▸ Exercise materials
####

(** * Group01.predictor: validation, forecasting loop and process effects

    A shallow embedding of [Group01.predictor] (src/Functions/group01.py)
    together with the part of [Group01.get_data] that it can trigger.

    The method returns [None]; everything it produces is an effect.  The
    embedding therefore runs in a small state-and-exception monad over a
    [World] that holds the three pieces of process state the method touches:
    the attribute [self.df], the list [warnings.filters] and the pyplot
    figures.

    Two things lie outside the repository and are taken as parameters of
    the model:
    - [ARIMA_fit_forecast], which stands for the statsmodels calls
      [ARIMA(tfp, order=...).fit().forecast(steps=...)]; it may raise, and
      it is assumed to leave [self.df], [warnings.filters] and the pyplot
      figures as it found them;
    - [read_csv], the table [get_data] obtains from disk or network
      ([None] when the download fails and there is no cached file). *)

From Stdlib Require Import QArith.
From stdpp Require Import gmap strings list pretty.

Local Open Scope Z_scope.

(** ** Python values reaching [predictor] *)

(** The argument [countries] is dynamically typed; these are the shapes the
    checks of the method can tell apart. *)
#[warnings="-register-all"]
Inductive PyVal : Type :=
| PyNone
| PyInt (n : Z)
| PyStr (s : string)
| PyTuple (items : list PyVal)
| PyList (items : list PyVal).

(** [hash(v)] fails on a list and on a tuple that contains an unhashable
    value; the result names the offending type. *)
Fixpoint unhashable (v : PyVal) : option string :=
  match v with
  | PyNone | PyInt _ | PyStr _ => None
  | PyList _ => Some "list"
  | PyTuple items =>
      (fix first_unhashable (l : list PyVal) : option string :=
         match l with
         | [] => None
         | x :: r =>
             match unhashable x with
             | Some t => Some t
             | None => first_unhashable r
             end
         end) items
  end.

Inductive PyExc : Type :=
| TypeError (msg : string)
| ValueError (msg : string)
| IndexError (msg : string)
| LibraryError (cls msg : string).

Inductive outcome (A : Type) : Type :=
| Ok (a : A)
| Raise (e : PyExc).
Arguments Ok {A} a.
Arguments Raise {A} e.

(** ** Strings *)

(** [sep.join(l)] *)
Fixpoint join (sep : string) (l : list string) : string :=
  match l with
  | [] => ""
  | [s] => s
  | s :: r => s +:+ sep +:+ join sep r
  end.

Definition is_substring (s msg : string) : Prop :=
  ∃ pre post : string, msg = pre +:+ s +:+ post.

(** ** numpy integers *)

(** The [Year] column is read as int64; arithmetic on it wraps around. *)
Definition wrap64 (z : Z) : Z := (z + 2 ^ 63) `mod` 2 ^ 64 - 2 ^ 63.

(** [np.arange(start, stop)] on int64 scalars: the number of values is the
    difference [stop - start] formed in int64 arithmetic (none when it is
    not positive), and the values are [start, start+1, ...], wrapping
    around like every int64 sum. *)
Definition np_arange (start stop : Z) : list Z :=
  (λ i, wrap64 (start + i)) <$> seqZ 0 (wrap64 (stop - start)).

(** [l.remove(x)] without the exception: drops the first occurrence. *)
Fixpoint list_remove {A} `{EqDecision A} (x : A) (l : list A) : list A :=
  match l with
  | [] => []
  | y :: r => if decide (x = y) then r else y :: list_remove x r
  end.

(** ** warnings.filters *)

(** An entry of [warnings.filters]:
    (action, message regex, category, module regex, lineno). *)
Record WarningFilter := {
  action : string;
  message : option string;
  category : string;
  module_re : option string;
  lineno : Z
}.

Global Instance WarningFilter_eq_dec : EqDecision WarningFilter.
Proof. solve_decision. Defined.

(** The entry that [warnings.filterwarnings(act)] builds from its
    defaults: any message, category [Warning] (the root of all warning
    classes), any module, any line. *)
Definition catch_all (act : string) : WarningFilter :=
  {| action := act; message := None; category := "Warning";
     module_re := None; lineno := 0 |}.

####

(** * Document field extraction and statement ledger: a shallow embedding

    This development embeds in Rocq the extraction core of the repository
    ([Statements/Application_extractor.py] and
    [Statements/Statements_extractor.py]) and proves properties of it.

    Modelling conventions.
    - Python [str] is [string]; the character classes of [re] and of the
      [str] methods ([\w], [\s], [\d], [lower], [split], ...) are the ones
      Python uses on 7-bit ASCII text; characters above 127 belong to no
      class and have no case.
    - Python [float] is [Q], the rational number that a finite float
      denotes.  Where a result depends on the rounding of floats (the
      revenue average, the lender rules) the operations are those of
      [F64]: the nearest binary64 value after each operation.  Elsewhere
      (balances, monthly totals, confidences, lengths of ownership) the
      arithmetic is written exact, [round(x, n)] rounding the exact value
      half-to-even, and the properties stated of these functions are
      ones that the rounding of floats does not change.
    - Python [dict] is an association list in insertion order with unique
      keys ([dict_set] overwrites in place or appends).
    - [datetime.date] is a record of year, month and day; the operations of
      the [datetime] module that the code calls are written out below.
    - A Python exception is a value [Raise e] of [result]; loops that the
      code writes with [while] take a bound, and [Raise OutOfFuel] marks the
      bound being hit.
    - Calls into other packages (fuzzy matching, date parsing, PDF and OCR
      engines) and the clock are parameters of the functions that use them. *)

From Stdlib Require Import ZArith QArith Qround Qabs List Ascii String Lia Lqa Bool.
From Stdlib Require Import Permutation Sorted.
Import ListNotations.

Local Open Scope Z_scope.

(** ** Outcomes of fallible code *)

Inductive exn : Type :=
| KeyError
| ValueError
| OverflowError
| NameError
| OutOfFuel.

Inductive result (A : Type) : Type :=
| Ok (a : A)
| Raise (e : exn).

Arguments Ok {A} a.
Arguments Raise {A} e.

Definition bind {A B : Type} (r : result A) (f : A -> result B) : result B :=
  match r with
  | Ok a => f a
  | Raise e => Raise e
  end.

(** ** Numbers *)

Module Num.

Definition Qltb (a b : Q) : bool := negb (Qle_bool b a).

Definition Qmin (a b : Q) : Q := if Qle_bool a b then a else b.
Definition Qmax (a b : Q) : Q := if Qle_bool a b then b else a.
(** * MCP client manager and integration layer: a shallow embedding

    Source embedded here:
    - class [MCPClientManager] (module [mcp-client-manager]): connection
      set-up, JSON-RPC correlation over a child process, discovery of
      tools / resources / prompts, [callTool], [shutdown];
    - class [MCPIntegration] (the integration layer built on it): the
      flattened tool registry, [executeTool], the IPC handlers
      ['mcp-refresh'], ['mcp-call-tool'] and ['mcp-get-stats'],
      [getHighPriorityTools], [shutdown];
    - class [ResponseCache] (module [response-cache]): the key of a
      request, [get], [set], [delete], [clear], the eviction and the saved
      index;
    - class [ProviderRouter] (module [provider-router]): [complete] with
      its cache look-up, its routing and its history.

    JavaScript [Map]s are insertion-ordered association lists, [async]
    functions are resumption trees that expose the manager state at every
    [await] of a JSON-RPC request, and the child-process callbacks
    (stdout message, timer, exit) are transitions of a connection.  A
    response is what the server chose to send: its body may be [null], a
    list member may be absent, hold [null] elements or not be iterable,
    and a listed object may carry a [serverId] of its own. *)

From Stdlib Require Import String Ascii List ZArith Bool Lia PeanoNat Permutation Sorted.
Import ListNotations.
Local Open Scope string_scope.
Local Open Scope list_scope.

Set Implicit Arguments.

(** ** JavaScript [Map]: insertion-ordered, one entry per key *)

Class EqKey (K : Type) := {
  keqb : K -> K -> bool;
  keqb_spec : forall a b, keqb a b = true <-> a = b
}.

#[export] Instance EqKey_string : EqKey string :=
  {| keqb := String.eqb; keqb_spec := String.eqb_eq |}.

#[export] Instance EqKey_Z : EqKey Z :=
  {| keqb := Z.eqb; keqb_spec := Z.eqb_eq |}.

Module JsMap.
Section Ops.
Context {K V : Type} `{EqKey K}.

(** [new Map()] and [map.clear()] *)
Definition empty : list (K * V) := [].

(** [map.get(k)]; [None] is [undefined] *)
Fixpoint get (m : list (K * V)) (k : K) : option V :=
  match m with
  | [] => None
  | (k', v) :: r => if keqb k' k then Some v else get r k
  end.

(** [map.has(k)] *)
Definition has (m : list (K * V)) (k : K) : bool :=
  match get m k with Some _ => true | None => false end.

####

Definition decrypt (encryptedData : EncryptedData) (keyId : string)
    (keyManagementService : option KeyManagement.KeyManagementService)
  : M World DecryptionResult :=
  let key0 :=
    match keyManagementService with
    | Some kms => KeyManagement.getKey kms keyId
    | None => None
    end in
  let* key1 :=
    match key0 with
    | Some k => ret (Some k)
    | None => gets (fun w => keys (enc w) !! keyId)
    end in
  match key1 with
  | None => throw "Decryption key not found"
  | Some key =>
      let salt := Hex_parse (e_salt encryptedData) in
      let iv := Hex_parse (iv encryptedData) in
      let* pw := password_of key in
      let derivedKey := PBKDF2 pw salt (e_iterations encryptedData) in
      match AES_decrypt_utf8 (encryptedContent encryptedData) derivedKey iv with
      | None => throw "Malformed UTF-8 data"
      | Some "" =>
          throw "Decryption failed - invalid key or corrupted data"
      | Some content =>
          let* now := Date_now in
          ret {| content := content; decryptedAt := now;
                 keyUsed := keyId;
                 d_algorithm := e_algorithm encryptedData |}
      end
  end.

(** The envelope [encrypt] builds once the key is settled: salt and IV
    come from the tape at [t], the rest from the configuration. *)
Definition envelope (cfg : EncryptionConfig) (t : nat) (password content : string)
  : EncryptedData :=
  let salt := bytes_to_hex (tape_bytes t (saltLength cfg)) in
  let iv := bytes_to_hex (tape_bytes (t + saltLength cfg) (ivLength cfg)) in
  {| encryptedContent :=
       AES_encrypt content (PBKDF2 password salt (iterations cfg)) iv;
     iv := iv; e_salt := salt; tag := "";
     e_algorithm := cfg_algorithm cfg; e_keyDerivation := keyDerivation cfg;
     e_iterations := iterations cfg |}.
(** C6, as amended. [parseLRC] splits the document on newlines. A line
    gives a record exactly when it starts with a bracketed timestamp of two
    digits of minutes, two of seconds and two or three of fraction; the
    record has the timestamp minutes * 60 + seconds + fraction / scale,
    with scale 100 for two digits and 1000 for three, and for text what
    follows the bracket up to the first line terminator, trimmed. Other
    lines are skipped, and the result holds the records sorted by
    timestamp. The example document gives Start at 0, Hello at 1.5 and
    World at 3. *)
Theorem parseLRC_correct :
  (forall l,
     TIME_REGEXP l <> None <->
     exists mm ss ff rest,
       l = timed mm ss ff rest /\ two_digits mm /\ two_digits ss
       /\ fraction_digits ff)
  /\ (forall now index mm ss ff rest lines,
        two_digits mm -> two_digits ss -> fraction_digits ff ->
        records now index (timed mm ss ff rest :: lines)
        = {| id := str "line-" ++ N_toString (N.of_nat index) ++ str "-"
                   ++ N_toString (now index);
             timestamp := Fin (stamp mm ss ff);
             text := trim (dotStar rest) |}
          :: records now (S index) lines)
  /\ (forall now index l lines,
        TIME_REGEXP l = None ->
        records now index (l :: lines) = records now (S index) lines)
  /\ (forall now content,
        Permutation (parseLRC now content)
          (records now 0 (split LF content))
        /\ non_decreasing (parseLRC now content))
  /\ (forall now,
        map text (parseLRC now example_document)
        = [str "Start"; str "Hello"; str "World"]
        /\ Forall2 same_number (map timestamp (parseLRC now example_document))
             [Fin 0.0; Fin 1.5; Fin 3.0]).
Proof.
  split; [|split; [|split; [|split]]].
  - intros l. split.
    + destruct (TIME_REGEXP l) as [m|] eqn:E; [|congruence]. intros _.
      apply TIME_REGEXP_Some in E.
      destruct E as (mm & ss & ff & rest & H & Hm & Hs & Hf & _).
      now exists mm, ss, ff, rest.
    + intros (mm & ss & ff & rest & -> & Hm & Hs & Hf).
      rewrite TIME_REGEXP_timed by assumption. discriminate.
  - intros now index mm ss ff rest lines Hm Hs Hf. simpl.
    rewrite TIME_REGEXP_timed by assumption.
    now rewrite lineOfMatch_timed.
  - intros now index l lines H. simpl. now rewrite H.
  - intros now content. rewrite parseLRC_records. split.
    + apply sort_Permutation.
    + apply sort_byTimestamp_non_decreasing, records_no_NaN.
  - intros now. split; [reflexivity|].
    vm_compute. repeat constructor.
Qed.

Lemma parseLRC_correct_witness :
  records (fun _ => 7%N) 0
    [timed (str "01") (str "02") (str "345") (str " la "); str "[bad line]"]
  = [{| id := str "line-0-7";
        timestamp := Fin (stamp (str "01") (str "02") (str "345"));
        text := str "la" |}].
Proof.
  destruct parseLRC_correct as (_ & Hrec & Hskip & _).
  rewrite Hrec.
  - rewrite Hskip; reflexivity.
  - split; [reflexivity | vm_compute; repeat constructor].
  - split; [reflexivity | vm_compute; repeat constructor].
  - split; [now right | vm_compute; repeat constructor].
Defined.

####

▸ Task details
Filter the entries down to the lines with the word "Python" in them, and copy those lines.

▸ Worked solution
(** ** Python values reaching [predictor] *)
    - Python [str] is [string]; the character classes of [re] and of the
      Python uses on 7-bit ASCII text; characters above 127 belong to no
    - Python [float] is [Q], the rational number that a finite float
    - Python [dict] is an association list in insertion order with unique
    - A Python exception is a value [Raise e] of [result]; loops that the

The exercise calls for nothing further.